The concept of Digital Sovereignty (DS) can help prevent this violation, by allowing Internet users to retain authority over their personal data. Digital sovereignty requires that countries have their own data centres, to ensure that all government and personal data is stored in cloud storage networks within the country, and that this digital data is subject to the national laws. In addition to the local storage of data, DS also relies on end-to-end data encryption to enable users to regain full control of their data.
Considering the rapid digital growth that is currently underway across the African continent, DS will prove key, not only in the protection of personal data, but also in national security. Indeed, by allowing for greater control over personal data, DS will prevent the illegal usage of data across borders and improve a country’s ability to resist cyberattacks. Furthermore, DS will allow for the recuperation of any new tax stream that is implemented in the context of cross-border data commercialization, which will make it possible for in-country resource investments to fund the improvement of state provisions such as education, infrastructure and the implementation of an e-government.
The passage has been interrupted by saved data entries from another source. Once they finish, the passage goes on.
(** The receive path is a queue: [read] returns at once with the number of
    characters it took, stores them at the start of the buffer and leaves the
    rest of it alone; what it took and what is still queued is what was queued
    before followed by what arrived, and it takes something if something was
    there. *)
Theorem uart_read_takes {H} (io : Mmio H) u base stride width sent queue busy bound
    `{!Uart16550 io base stride width sent queue busy bound} handler buf len s :
  wired u base stride width ->
  hdl s !! handler = Some u -> 0 <= len <= zlen buf ->
  exists got s' arr, read io handler buf len s = Some ((zlen got, got ++ drop (length got) buf), s') /\
    zlen got <= len /\ got ++ queue (hw s') = queue (hw s) ++ arr /\ sent (hw s') = sent (hw s) /\
    (queue (hw s) <> [] -> 0 < len -> got <> []).
Proof.
  intros Hu Hh Hl. unfold read. rewrite Hh. destruct (Z.leb_spec len 0) as [Hz|Hz].
  { exists [], s, []. replace len with 0 by lia. rewrite app_nil_r. split_and!; (done || lia). }
  destruct (read_loop_ok io u base stride width sent queue busy bound Hu (Z.to_nat len) 0 buf s) as (k & got & s' & arr & E & Hk & Hkn & Hq & Hs & _ & Hpos); [lia|lia|].
  exists got, s', arr. rewrite E. replace (Z.to_nat (0 + zlen got)) with (length got) by (unfold zlen; lia).
  split_and!; [done|lia|done|done|]. intros Hne _ ->. rewrite zlen_nil in Hk. specialize (Hpos Hne ltac:(lia)). lia.
Qed.

(** *** A device *)

(** A transmitter that is busy for two polls after each character, with its
    registers [stride] bytes apart. *)
Record sim := Sim { sim_sent : list Z; sim_queue : list Z; sim_busy : nat }.
Definition sim_base : Z := 0xFFFFFFC010000000.
Definition sim_bus (stride : Z) : Mmio sim := {|
  mm_load := fun _ a h =>
    if a =? sim_base + 5 * stride then
      ((if (sim_busy h =? 0)%nat then 0x20 else 0) + (if bool_decide (sim_queue h = []) then 0 else 1),
       Sim (sim_sent h) (sim_queue h) (pred (sim_busy h)))
    else match sim_queue h with c :: q => (c, Sim (sim_sent h) q (sim_busy h)) | [] => (0, h) end;
  mm_store := fun _ a v h => if a =? sim_base then Sim (sim_sent h ++ [u8 v]) (sim_queue h) 2 else h;
|}.
Definition sim_io : Mmio sim := sim_bus 1.
Definition sim_q (h : sim) : list Z := u8 <$> sim_queue h.

#[export] Instance sim_16550 stride width (Hs : TCEq (0 <? stride) true) : Uart16550 (sim_bus stride) sim_base stride width sim_sent sim_q sim_busy 2.
Proof.
  apply TCEq_eq, Z.ltb_lt in Hs. split.
  - intros h v h'. cbn [mm_load sim_bus]. rewrite Z.eqb_refl. intros [= <- <-]. unfold sim_q. cbn [sim_busy sim_sent sim_queue].
    destruct (sim_busy h) as [|n], (sim_queue h) as [|c q]; split_and!; try done; exists []; by rewrite ?app_nil_r.
  - intros v h _. cbn [mm_store sim_bus]. rewrite Z.eqb_refl. split_and!; [done|cbn; lia|]. exists []. by rewrite app_nil_r.
  - intros h v h' c q. cbn [mm_load sim_bus]. destruct (Z.eqb_spec sim_base (sim_base + 5 * stride)); [lia|]. unfold sim_q.
    destruct (sim_queue h) as [|x l]; [done|]. intros [= <- <-]. cbn. intros [= <- <-]. split_and!; [done|done|]. exists []. cbn. by rewrite app_nil_r.
Qed.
However, Africa is currently lacking the data centres that would enable its countries to enforce DS. This highlights the critical need for the government of African countries to invest in–and encourage the private sector to invest in–local data centres and state-managed IT platforms, so that the data can be stored locally, within the countries’ jurisdiction. African governments may also want to emulate the Estonian model, by implementing a Public Key Infrastructure and a system like the very effective X-Road, which uses an end-to-end encryption based on PKI, and allows the end users to retain full control over their private key. The citizens of Estonia also have the option to freely give access to their data, in order to support the improvement of e-government services. It is also worth pointing out that a few African countries, including Uganda and Tanzania, have already taken measures to empower themselves technologically in terms of local data management and storage, with GVG’s support, through the implementation of an IT platform that includes the setup of a state-of-the-art local data centre.
The positive results obtained by Estonia, Tanzania and Uganda on their path to achieving Digital Sovereignty are encouraging and feed our vision of a future society in which citizens remain in control of their personal data. It allows us to envision a digital ecosystem where people can freely chose to make their data available to other parties if made fully and transparently aware that such data will be used to enhance e-government or commercial services.